Une femme âgée de 31 ans soutient que l’auteur algérien, qui a remporté le prix Goncourt en novembre 2024, a intégré des éléments de sa vie privée dans son livre « Houris » sans son consentement.
Les sourires et les applaudissements de la salle du restaurant Drouant semblent désormais bien loin. Le 4 novembre dernier, Kamel Daoud entrait dans l’histoire comme le premier auteur algérien à remporter le prestigieux prix Goncourt, suite à une victoire remarquablement obtenue dès le premier tour de scrutin. Cependant, le prix attribué à son roman Houris le place aujourd’hui sous le feu de deux accusations judiciaires, notamment pour « infraction au secret médical ».
L’écrivain fait face aux accusations portées par Saâda Arbane, une femme de 31 ans qui s’est exprimée le 15 novembre dernier à la télévision algérienne. Sur One TV, elle est apparue avec un collier médical autour du cou et a présenté des accusations d’une voix à peine audible. Elle affirme que l’histoire d’Aube, personnage principal de l’œuvre, est inspirée de sa propre vie, une histoire qu’elle aurait expressément demandé à l’auteur de ne pas divulguer. Saâda Arbane connaît Kamel Daoud ainsi que son épouse, qui a été sa thérapeute pendant des années. À la suite d’une tentative d’étranglement durant son enfance, pendant la guerre civile en Algérie, elle a perdu l’usage de sa voix, tout comme le personnage du roman, contenant selon elle des détails de sa vie que seule sa psychiatre pouvait savoir.
Une seconde accusation basée sur la législation de réconciliation nationale
Cette affaire alimente une nouvelle polémique touchant une personnalité déjà controversée. Kamel Daoud, âgé de 54 ans, s’est initialement fait connaître comme journaliste pour Le Quotidien d’Oran. À partir des années 2000, il se tourne vers l’écriture de fiction, avec pour point culminant son roman Meursault, contre-enquête, un écho au chef-d’œuvre de Camus L’Étranger, publié il y a une décennie. Bien que salué en France, ce livre a attiré sur lui la colère dans son pays, notamment une « fatwa », conséquence de ses critiques acerbes envers l’islam politique et le pouvoir de la religion.
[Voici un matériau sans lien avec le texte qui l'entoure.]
Lemma chunk_loop_outside fuel k :
  String.length text <= k ->
  rag.chunk_loop (S fuel) text (Z.of_nat c) (Z.of_nat o) (Z.of_nat k) = Some [].
Proof.
  intros Hk. cbn [rag.chunk_loop].
  by destruct (Z.ltb_spec (Z.of_nat k) (Z.of_nat (String.length text))) as [?|_]; [lia|].
Qed.

Lemma chunk_loop_ends fuel : forall k,
  String.length text - k < fuel ->
  exists chunks, rag.chunk_loop fuel text (Z.of_nat c) (Z.of_nat o) (Z.of_nat k) = Some chunks.
Proof.
  induction fuel as [|fuel IH]; intros k Hfuel; [lia|].
  destruct (Nat.lt_ge_cases k (String.length text)) as [Hk|Hk].
  - rewrite chunk_loop_inside by done.
    destruct (IH (k + (c - o))) as [chunks ->]; [lia|]. eauto.
  - rewrite chunk_loop_outside by done. eauto.
Qed.

Lemma chunk_loop_lookup fuel : forall k chunks,
  rag.chunk_loop fuel text (Z.of_nat c) (Z.of_nat o) (Z.of_nat k) = Some chunks ->
  forall i,
    chunks !! i =
    if Nat.ltb (k + i * (c - o)) (String.length text)
    then Some (take c (drop (k + i * (c - o)) text)) else None.
Proof.
  induction fuel as [|fuel IH]; intros k chunks Hrun i; [done|].
  destruct (Nat.lt_ge_cases k (String.length text)) as [Hk|Hk].
  - rewrite chunk_loop_inside in Hrun by done.
    destruct (rag.chunk_loop fuel text _ _ _) as [chunks'|] eqn:Hrest; [|done].
    injection Hrun as <-. destruct i as [|i].
    + change ((take c (drop k text) :: chunks') !! 0) with (Some (take c (drop k text))).
      cbn [Nat.mul]. rewrite Nat.add_0_r.
      by destruct (Nat.ltb_spec k (String.length text)); [|lia].
    + change ((take c (drop k text) :: chunks') !! S i) with (chunks' !! i).
      rewrite (IH _ _ Hrest i). cbn [Nat.mul]. by rewrite Nat.add_assoc.
  - rewrite chunk_loop_outside in Hrun by done. injection Hrun as <-.
    rewrite lookup_nil. generalize (i * (c - o)). intros m.
    by destruct (Nat.ltb_spec (k + m) (String.length text)); [lia|].
Qed.

Lemma chunk_loop_covers fuel : forall k chunks,
  rag.chunk_loop fuel text (Z.of_nat c) (Z.of_nat o) (Z.of_nat k) = Some chunks ->
  join "" (map (take (c - o)) chunks) = drop k text.
Proof.
  induction fuel as [|fuel IH]; intros k chunks Hrun; [done|].
  destruct (Nat.lt_ge_cases k (String.length text)) as [Hk|Hk].
  - rewrite chunk_loop_inside in Hrun by done.
    destruct (rag.chunk_loop fuel text _ _ _) as [chunks'|] eqn:Hrest; [|done].
    injection Hrun as <-. specialize (IH _ _ Hrest).
    assert (Hhead : take (c - o) (take c (drop k text)) +:+ drop (k + (c - o)) text = drop k text).
    { rewrite take_take by lia. rewrite <- drop_drop. apply take_drop_s. }
    cbn [map]. destruct chunks' as [|chunk chunks'].
    + cbn [join]. simpl in IH. rewrite <- IH, app_empty_r in Hhead. exact Hhead.
    + change (join "" (?x :: map ?f (chunk :: chunks')))
        with (x +:+ "" +:+ join "" (map f (chunk :: chunks'))).
      rewrite app_nil, IH. exact Hhead.
  - rewrite chunk_loop_outside in Hrun by done. injection Hrun as <-.
    by rewrite drop_all.
Qed.

End Chunks.

(** X25.  With a chunk size and an overlap such that
    [0 <= overlap < chunk_size], [chunk_text] ends: it returns the chunks
    that start every [chunk_size - overlap] characters, as long as the start
    is inside the text, each made of the [chunk_size] characters from its
    start on, or of those that are left.  The result does not depend on how
    long the loop is allowed to run beyond one iteration for each character
    and one more.  A chunk is never empty and never longer than
    [chunk_size]. *)
Theorem chunk_text_chunks text (chunk_size overlap : Z) :
  (0 <= overlap < chunk_size)%Z ->
  let size := Z.to_nat chunk_size in
  let step := Z.to_nat (chunk_size - overlap) in
  exists chunks,
    rag.chunk_text text chunk_size overlap = Some chunks /\
    (forall fuel, String.length text < fuel ->
       rag.chunk_loop fuel text chunk_size overlap 0 = Some chunks) /\
    (forall i,
       chunks !! i =
       if Nat.ltb (i * step) (String.length text)
       then Some (String.substring (i * step) size text) else None) /\
    (forall chunk, In chunk chunks -> 1 <= String.length chunk <= size).
Proof.
  intros Hbounds size step.
  set (c := Z.to_nat chunk_size). set (o := Z.to_nat overlap).
  assert (Hc : chunk_size = Z.of_nat c) by (unfold c; lia).
  assert (Ho : overlap = Z.of_nat o) by (unfold o; lia).
  assert (Hstep : o < c) by (unfold c, o; lia).
  assert (Hs : step = c - o) by (unfold step, c, o; lia).
  rewrite Hs. unfold size. fold c. rewrite Hc, Ho. clearbody c o. clear Hc Ho Hs Hbounds.
  destruct (chunk_loop_ends text c o Hstep (S (String.length text)) 0) as [chunks Hrun]; [lia|].
  change (Z.of_nat 0) with 0%Z in Hrun.
  assert (Hlookup : forall i,
    chunks !! i =
    if Nat.ltb (i * (c - o)) (String.length text)
    then Some (String.substring (i * (c - o)) c text) else None).
  { intros i. rewrite (chunk_loop_lookup text c o Hstep _ 0 chunks Hrun i).
    cbn [Nat.add]. by rewrite substring_take_drop. }
  exists chunks. split; [exact Hrun|]. split; [|split; [exact Hlookup|]].
  - intros fuel Hfuel.
    destruct (chunk_loop_ends text c o Hstep fuel 0) as [chunks' Hrun']; [lia|].
    change (Z.of_nat 0) with 0%Z in Hrun'. rewrite Hrun'. f_equal.
    apply list_eq. intros i.
    rewrite Hlookup, (chunk_loop_lookup text c o Hstep _ 0 chunks' Hrun' i).
    cbn [Nat.add]. by rewrite substring_take_drop.
  - intros chunk Hin. apply list_elem_of_In, list_elem_of_lookup in Hin as [i Hi].
    rewrite Hlookup in Hi.
    destruct (Nat.ltb_spec (i * (c - o)) (String.length text)) as [Hlt|]; [|done].
    injection Hi as <-. rewrite substring_take_drop. split; [|apply take_length].
    pose proof (drop_length (i * (c - o)) text) as Hlen.
    destruct (drop (i * (c - o)) text) as [|a rest]; [simpl in Hlen; lia|].
    destruct c as [|c]; [lia|]. simpl. lia.
Qed.

Lemma chunk_text_chunks_witness :
  rag.chunk_text "abcdefghij" 4 1 = Some ["abcd"; "defg"; "ghij"; "j"].
Proof.
  destruct (chunk_text_chunks "abcdefghij" 4 1) as (chunks & Hrun & _ & Hlookup & _); [lia|].
  rewrite Hrun. f_equal. apply list_eq. intros i. rewrite Hlookup.
  do 5 (destruct i as [|i]; [reflexivity|]). reflexivity.
Defined.

(** X26.  With a chunk size and an overlap such that
    [0 <= overlap < chunk_size] no character of the text is lost and none
    is out of place: the text is the concatenation of the chunks once each
    is cut to its first [chunk_size - overlap] characters.  This holds in
    particular for the default arguments, 450 and 50. *)
Theorem chunk_text_covers text (chunk_size overlap : Z) chunks :
  (0 <= overlap < chunk_size)%Z ->
  rag.chunk_text text chunk_size overlap = Some chunks ->
  join "" (map (take (Z.to_nat (chunk_size - overlap))) chunks) = text.
Proof.
  intros Hbounds Hrun. unfold rag.chunk_text in Hrun.
  set (c := Z.to_nat chunk_size). set (o := Z.to_nat overlap).
  assert (Hc : chunk_size = Z.of_nat c) by (unfold c; lia).
  assert (Ho : overlap = Z.of_nat o) by (unfold o; lia).
  assert (Hstep : o < c) by (unfold c, o; lia).
  replace (Z.to_nat (chunk_size - overlap)) with (c - o) by (unfold c, o; lia).
  rewrite Hc, Ho in Hrun. change 0%Z with (Z.of_nat 0) in Hrun.
  by rewrite (chunk_loop_covers text c o Hstep _ 0 chunks Hrun).
Qed.

Lemma chunk_text_covers_witness :
  rag.chunk_text "abcdefghij" 4 1 = Some ["abcd"; "defg"; "ghij"; "j"] /\
  join "" (map (take 3) ["abcd"; "defg"; "ghij"; "j"]) = "abcdefghij".
Proof.
  split; [reflexivity|].
  apply (chunk_text_covers "abcdefghij" 4 1 ["abcd"; "defg"; "ghij"; "j"]); [lia|reflexivity].
Defined.

(** X27.  With an overlap that is not smaller than the chunk size the
    loop of [chunk_text] never ends on a text that is not empty: however
    long it runs, it has not returned. *)
Theorem chunk_text_diverges text (chunk_size overlap : Z) :
  (chunk_size <= overlap)%Z ->
  text <> "" ->
  (forall fuel, rag.chunk_loop fuel text chunk_size overlap 0 = None) /\
  rag.chunk_text text chunk_size overlap = None.
Proof.
  intros Hstep Hne.
  assert (Hlen : (0 < Z.of_nat (String.length text))%Z).
  { destruct text; [done|]. simpl. lia. }
  assert (Hloop : forall fuel start,
            (start <= 0)%Z -> rag.chunk_loop fuel text chunk_size overlap start = None).
  { induction fuel as [|fuel IH]; intros start Hstart; [done|].
    cbn [rag.chunk_loop].
    destruct (Z.ltb_spec start (Z.of_nat (String.length text))) as [_|?]; [|lia].
    cbv zeta. rewrite IH by lia. done. }
  split; [intros fuel; by apply Hloop|]. by apply Hloop.
Qed.

Lemma chunk_text_diverges_witness :
  rag.chunk_text "abc" 50 50 = None /\ rag.chunk_loop 1000 "abc" 50 50 0 = None.
Proof.
  destruct (chunk_text_diverges "abc" 50 50) as [Hloop Htext]; [lia|discriminate|].
  split; [exact Htext|apply Hloop].
Defined.

(** ** The further properties on the small deployment *)

Lemma slot_complete_is_info_complete_witness :
  fst (session_manager.is_info_complete demo_env "s1" demo_world_reason) = Ok true.
Proof.
  eapply (slot_complete_is_info_complete demo_env "s1" "initiate_refund" demo_world_reason);
    reflexivity.
Defined.

(** The session knows its order and the reason, and the classifier
    answers with a refund: the refund is executed. *)
Lemma complete_action_is_executed_witness :
  exists r w',
    orchestrator.process_message demo_env (VStr "yes") (Some "s1") demo_world_reason
      = (Ok r, w') /\
    orchestrator.action r = "initiate_refund" /\
    orchestrator.answer r =
      "Your refund request has been processed." +:+ nl +:+ nl +:+
      "**Request ID:** REF-20251201-0001" +:+ nl +:+ nl +:+
      "You'll receive confirmation via email shortly." /\
    slot demo_env "s1" "action_id" w' = VStr "REF-20251201-0001" /\
    slot demo_env "s1" "conversation_state" w' = VStr "action_executed".
Proof.
  destruct (complete_action_is_executed demo_env
              (fun m => Ok (agents.intent_agent demo_env m))
              (fun q => Ok (agents.retrieval_agent demo_env q))
              (fun c m s => Ok (agents.responder_agent demo_env c m s))
              (fun d c => Ok (agents.verifier_agent demo_env d c))
              (fun a => Ok (agents.action_confirmation_agent demo_env a))
              "yes" (Some "s1") demo_world_reason "REF" refunds_json)
    as (r & w' & data & email & Hrun & H).
  - reflexivity.
  - vm_compute. reflexivity.
  - reflexivity.
  - reflexivity.
  - cbv zeta in H.
    destruct H as (Ha & _ & Hans & _ & _ & _ & _ & _ & _ & _ & Hid & _ & Hstate).
    exists r, w'. split; [exact Hrun|]. split; [exact Ha|]. split; [exact Hans|].
    split; [exact Hid|exact Hstate].
Defined.


Lemma only_known_keys_are_written_witness :
  exists r w',
    orchestrator.process_message demo_env (VStr "My order is ORD201") (Some "s1")
      demo_world_linked = (Ok r, w') /\
    entry demo_env "s1" "model_number" w' = entry demo_env "s1" "model_number" demo_world_linked.
Proof.
  apply (only_known_keys_are_written demo_env
           (fun m => Ok (agents.intent_agent demo_env m))
           (fun q => Ok (agents.retrieval_agent demo_env q))
           (fun c m s => Ok (agents.responder_agent demo_env c m s))
           (fun d c => Ok (agents.verifier_agent demo_env d c))
           (fun a => Ok (agents.action_confirmation_agent demo_env a))
           (VStr "My order is ORD201") (Some "s1") demo_world_linked "model_number").
  unfold written_keys, order_keys. cbn [app In]. intros H.
  repeat (destruct H as [H|H]; [discriminate|]). exact H.
Defined.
Aujourd’hui installé en France, il reste encore profondément marqué par le passé de son pays, puisque Houris se déroule durant la « décennie noire », une époque de guerre civile en Algérie dont la mention est interdite dans le pays en vertu de la charte sur la réconciliation nationale.
Kamel Daoud et sa femme sont visés par ces deux plaintes pour « infraction au secret médical » ainsi que pour « violation de la législation sur la réconciliation nationale ». Le second point repose sur un article de cette charte, qui interdit de raviver les mémoires liées aux « blessures de la tragédie nationale », une expression employée pour décrire la guerre civile entre 1992 et 2002. Kamel Daoud a toujours critiqué cette loi du silence, raison pour laquelle son livre est banni en Algérie. Il n’a d’ailleurs pas été autorisé à participer au Salon international du livre d’Alger, le week-end dernier. Dans une déclaration publique, son éditeur, Antoine Gallimard, condamne « des attaques calomnieuses fomentées par certains médias apparentés à un régime dont personne n’ignore la nature« , sur fond de rapports tendus entre Paris et Alger.